Exercise prompt:
Please quote exactly the lines below from the line containing "try discriminate Hlen." to the line containing "(of_byte_is_byte b3) (of_byte_is_byte", both lines included, and nothing else.

┄┄┄┄┄┄

(** Every byte of the decoded value is the byte it was decoded from. *)
Lemma digits_combine8 (d0 d1 d2 d3 d4 d5 d6 d7 : Z) :
  is_byte d0 -> is_byte d1 -> is_byte d2 -> is_byte d3 ->
  is_byte d4 -> is_byte d5 -> is_byte d6 -> is_byte d7 ->
  let v := combine8 d0 d1 d2 d3 d4 d5 d6 d7 in
  digit v 56 = d0 /\ digit v 48 = d1 /\ digit v 40 = d2 /\ digit v 32 = d3 /\
  digit v 24 = d4 /\ digit v 16 = d5 /\ digit v 8 = d6 /\ digit v 0 = d7.
Proof.
  intros H0 H1 H2 H3 H4 H5 H6 H7 v. subst v.
  rewrite combine8_sum by assumption.
  unfold is_byte, digit, shr in *. rewrite !Z.shiftr_div_pow2 by lia.
  set (c := if d0 <? 128 then 0 else 2 ^ 64).
  assert (exists s, c = s * 2 ^ 64) as [s Hs].
  { unfold c. destruct (d0 <? 128); [exists 0 | exists 1]; lia. }
  clearbody c. subst c.
  repeat split.
  - symmetry.
    apply (Z.mod_unique _ _ (- s)); [lia|].
    rewrite <- (Z.div_unique _ (2 ^ 56) (d0 - s * 256)
                  (d1 * 2 ^ 48 + d2 * 2 ^ 40 + d3 * 2 ^ 32 + d4 * 2 ^ 24
                   + d5 * 2 ^ 16 + d6 * 2 ^ 8 + d7)); lia.
  - symmetry.
    apply (Z.mod_unique _ _ (d0 - s * 256)); [lia|].
    rewrite <- (Z.div_unique _ (2 ^ 48) ((d0 - s * 256) * 256 + d1)
                  (d2 * 2 ^ 40 + d3 * 2 ^ 32 + d4 * 2 ^ 24
                   + d5 * 2 ^ 16 + d6 * 2 ^ 8 + d7)); lia.
  - symmetry.
    apply (Z.mod_unique _ _ ((d0 - s * 256) * 256 + d1)); [lia|].
    rewrite <- (Z.div_unique _ (2 ^ 40) (((d0 - s * 256) * 256 + d1) * 256 + d2)
                  (d3 * 2 ^ 32 + d4 * 2 ^ 24 + d5 * 2 ^ 16 + d6 * 2 ^ 8 + d7)); lia.
  - symmetry.
    apply (Z.mod_unique _ _ (((d0 - s * 256) * 256 + d1) * 256 + d2)); [lia|].
    rewrite <- (Z.div_unique _ (2 ^ 32)
                  ((((d0 - s * 256) * 256 + d1) * 256 + d2) * 256 + d3)
                  (d4 * 2 ^ 24 + d5 * 2 ^ 16 + d6 * 2 ^ 8 + d7)); lia.
  - symmetry.
    apply (Z.mod_unique _ _ ((((d0 - s * 256) * 256 + d1) * 256 + d2) * 256 + d3));
      [lia|].
    rewrite <- (Z.div_unique _ (2 ^ 24)
                  (((((d0 - s * 256) * 256 + d1) * 256 + d2) * 256 + d3) * 256 + d4)
                  (d5 * 2 ^ 16 + d6 * 2 ^ 8 + d7)); lia.
  - symmetry.
    apply (Z.mod_unique _ _
             (((((d0 - s * 256) * 256 + d1) * 256 + d2) * 256 + d3) * 256 + d4));
      [lia|].
    rewrite <- (Z.div_unique _ (2 ^ 16)
                  ((((((d0 - s * 256) * 256 + d1) * 256 + d2) * 256 + d3) * 256 + d4)
                   * 256 + d5)
                  (d6 * 2 ^ 8 + d7)); lia.
  - symmetry.
    apply (Z.mod_unique _ _
             ((((((d0 - s * 256) * 256 + d1) * 256 + d2) * 256 + d3) * 256 + d4)
              * 256 + d5)); [lia|].
    rewrite <- (Z.div_unique _ (2 ^ 8)
                  (((((((d0 - s * 256) * 256 + d1) * 256 + d2) * 256 + d3) * 256 + d4)
                    * 256 + d5) * 256 + d6)
                  d7); lia.
  - symmetry. change (2 ^ 0) with 1. rewrite Z.div_1_r.
    apply (Z.mod_unique _ _
             (((((((d0 - s * 256) * 256 + d1) * 256 + d2) * 256 + d3) * 256 + d4)
               * 256 + d5) * 256 + d6)); lia.
Qed.
End CodecFacts.

(* ===================================================================== *)
(** * The block file: the header on disk                                  *)
(* ===================================================================== *)

Module HeaderFacts.
Import Int64 Int64Facts CodecFacts GPFile.

(** ** The header codec *)

(** The eight bytes the serialisation loop writes for one value. *)
Definition encode_slot (v : Z) : list byte :=
  map (fun j => to_byte (shr v (shift_of j))) (seq 0 8).

Lemma of_byte_is_byte (b : byte) : is_byte (of_byte b).
Proof. apply of_byte_range. Qed.

Lemma of_byte_to_byte_shr (v k : Z) : of_byte (to_byte (shr v k)) = digit v k.
Proof. apply of_to_byte. Qed.

Lemma decode_at_8 (b0 b1 b2 b3 b4 b5 b6 b7 : byte) :
  decode_at [b0; b1; b2; b3; b4; b5; b6; b7] 0
  = combine8 (of_byte b0) (of_byte b1) (of_byte b2) (of_byte b3)
             (of_byte b4) (of_byte b5) (of_byte b6) (of_byte b7).
Proof. reflexivity. Qed.

Lemma encode_slot_8 (v : Z) :
  encode_slot v
  = [to_byte (shr v 56); to_byte (shr v 48); to_byte (shr v 40);
     to_byte (shr v 32); to_byte (shr v 24); to_byte (shr v 16);
     to_byte (shr v 8); to_byte (shr v 0)].
Proof. reflexivity. Qed.

Lemma decode_encode_slot (v : Z) : in_range v -> decode_at (encode_slot v) 0 = v.
Proof.
  intros Hv. rewrite encode_slot_8, decode_at_8.
  rewrite !of_byte_to_byte_shr. apply (combine8_digits v Hv).
Qed.

Lemma to_byte_digit (v k : Z) (b : byte) :
  digit v k = of_byte b -> to_byte (shr v k) = b.
Proof.
  unfold digit. intros H. rewrite <- to_byte_mod, H. apply to_of_byte.
Qed.

Lemma encode_decode_slot (bs : list byte) :
  length bs = 8%nat -> encode_slot (decode_at bs 0) = bs.
Proof.
  intros Hlen.
  destruct bs as [|b0 [|b1 [|b2 [|b3 [|b4 [|b5 [|b6 [|b7 [|]]]]]]]]];
    try discriminate Hlen.
  rewrite decode_at_8, encode_slot_8.
  destruct (digits_combine8 (of_byte b0) (of_byte b1) (of_byte b2) (of_byte b3)
              (of_byte b4) (of_byte b5) (of_byte b6) (of_byte b7)
              (of_byte_is_byte b0) (of_byte_is_byte b1) (of_byte_is_byte b2)
              (of_byte_is_byte b3) (of_byte_is_byte b4) (of_byte_is_byte b5)
              (of_byte_is_byte b6) (of_byte_is_byte b7))
    as (E0 & E1 & E2 & E3 & E4 & E5 & E6 & E7).
  rewrite (to_byte_digit _ _ _ E0), (to_byte_digit _ _ _ E1),
    (to_byte_digit _ _ _ E2), (to_byte_digit _ _ _ E3),
    (to_byte_digit _ _ _ E4), (to_byte_digit _ _ _ E5),
    (to_byte_digit _ _ _ E6), (to_byte_digit _ _ _ E7).
  reflexivity.
Qed.

(** ** The serialisation loops *)

Lemma BufSize_eq : BufSize = 4096%nat.
Proof. reflexivity. Qed.

Lemma NumElements_eq : NumElements = 512%nat.
Proof. reflexivity. Qed.

Lemma header_bytes_loop_length b t l pos n j w :
  length (header_bytes_loop b t l pos n j w) = length w.
Proof.
  revert j w. induction n as [|n IH]; intros j w; cbn [header_bytes_loop]; [reflexivity|].
  cbv zeta. rewrite IH, !length_insert. reflexivity.
Qed.

Lemma header_loop_length bs ts ls n i pos w :
  length (header_loop bs ts ls n i pos w) = length w.
Proof.
  revert i pos w. induction n as [|n IH]; intros i pos w; cbn [header_loop];
    [reflexivity|].
  rewrite IH, header_bytes_loop_length. reflexivity.
Qed.

(** The byte the loops write at offset [k] of the region of [vs]. *)
Definition header_byte (vs : list Z) (k : nat) : byte :=
  to_byte (shr (vs !!! (k / 8)%nat) (shift_of (k mod 8))).

Lemma header_bytes_loop_lookup b t l pos n j w k :
  length w = (BufSize * 3)%nat ->
  (pos + j + n <= BufSize)%nat ->
  (k < BufSize)%nat ->
  let w' := header_bytes_loop b t l pos n j w in
  let hit := bool_decide (pos + j <= k < pos + j + n)%nat in
  w' !! k
    = (if hit then Some (to_byte (shr b (shift_of (k - pos)))) else w !! k)
  /\ w' !! (BufSize + k)%nat
    = (if hit then Some (to_byte (shr t (shift_of (k - pos))))
       else w !! (BufSize + k)%nat)
  /\ w' !! (BufSize + BufSize + k)%nat
    = (if hit then Some (to_byte (shr l (shift_of (k - pos))))
       else w !! (BufSize + BufSize + k)%nat).
Proof.
  pose proof BufSize_eq as HB.
  revert j w. induction n as [|n IH]; intros j w Hw Hn Hk w' hit.
  - subst w' hit. cbn [header_bytes_loop]. rewrite bool_decide_eq_false_2 by lia. auto.
  - subst w'. cbn [header_bytes_loop]. cbv zeta.
    match goal with |- context [header_bytes_loop b t l pos n (S j) ?w3] =>
      specialize (IH (S j) w3) end.
    rewrite !length_insert in IH.
    specialize (IH Hw ltac:(lia) Hk). cbv zeta in IH.
    destruct IH as (IH1 & IH2 & IH3). rewrite IH1, IH2, IH3. clear IH1 IH2 IH3.
    subst hit.
    destruct (decide (k = pos + j)%nat) as [-> | Hne].
    + rewrite (bool_decide_eq_false_2 (pos + S j <= _ < _)%nat) by lia.
      rewrite (bool_decide_eq_true_2 (pos + j <= _ < _)%nat) by lia.
      replace (pos + j - pos)%nat with j by lia.
      repeat split.
      * rewrite list_lookup_insert_ne by lia.
        rewrite list_lookup_insert_ne by lia.
        apply list_lookup_insert_eq. lia.
      * rewrite list_lookup_insert_ne by lia.
        replace (BufSize + (pos + j))%nat with (BufSize + pos + j)%nat by lia.
        apply list_lookup_insert_eq. rewrite length_insert. lia.
      * replace (BufSize + BufSize + (pos + j))%nat
          with (BufSize + BufSize + pos + j)%nat by lia.
        apply list_lookup_insert_eq. rewrite !length_insert. lia.
    + rewrite !list_lookup_insert_ne by lia.
      destruct (bool_decide (pos + S j <= k < pos + S j + n)%nat) eqn:E.
      * apply bool_decide_eq_true_1 in E.
        rewrite bool_decide_eq_true_2 by lia. auto.
      * apply bool_decide_eq_false_1 in E.
        rewrite bool_decide_eq_false_2 by lia. auto.
Qed.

┄┄┄┄┄┄

Task answer:
    try discriminate Hlen.
  rewrite decode_at_8, encode_slot_8.
  destruct (digits_combine8 (of_byte b0) (of_byte b1) (of_byte b2) (of_byte b3)
              (of_byte b4) (of_byte b5) (of_byte b6) (of_byte b7)
              (of_byte_is_byte b0) (of_byte_is_byte b1) (of_byte_is_byte b2)
              (of_byte_is_byte b3) (of_byte_is_byte b4) (of_byte_is_byte b5)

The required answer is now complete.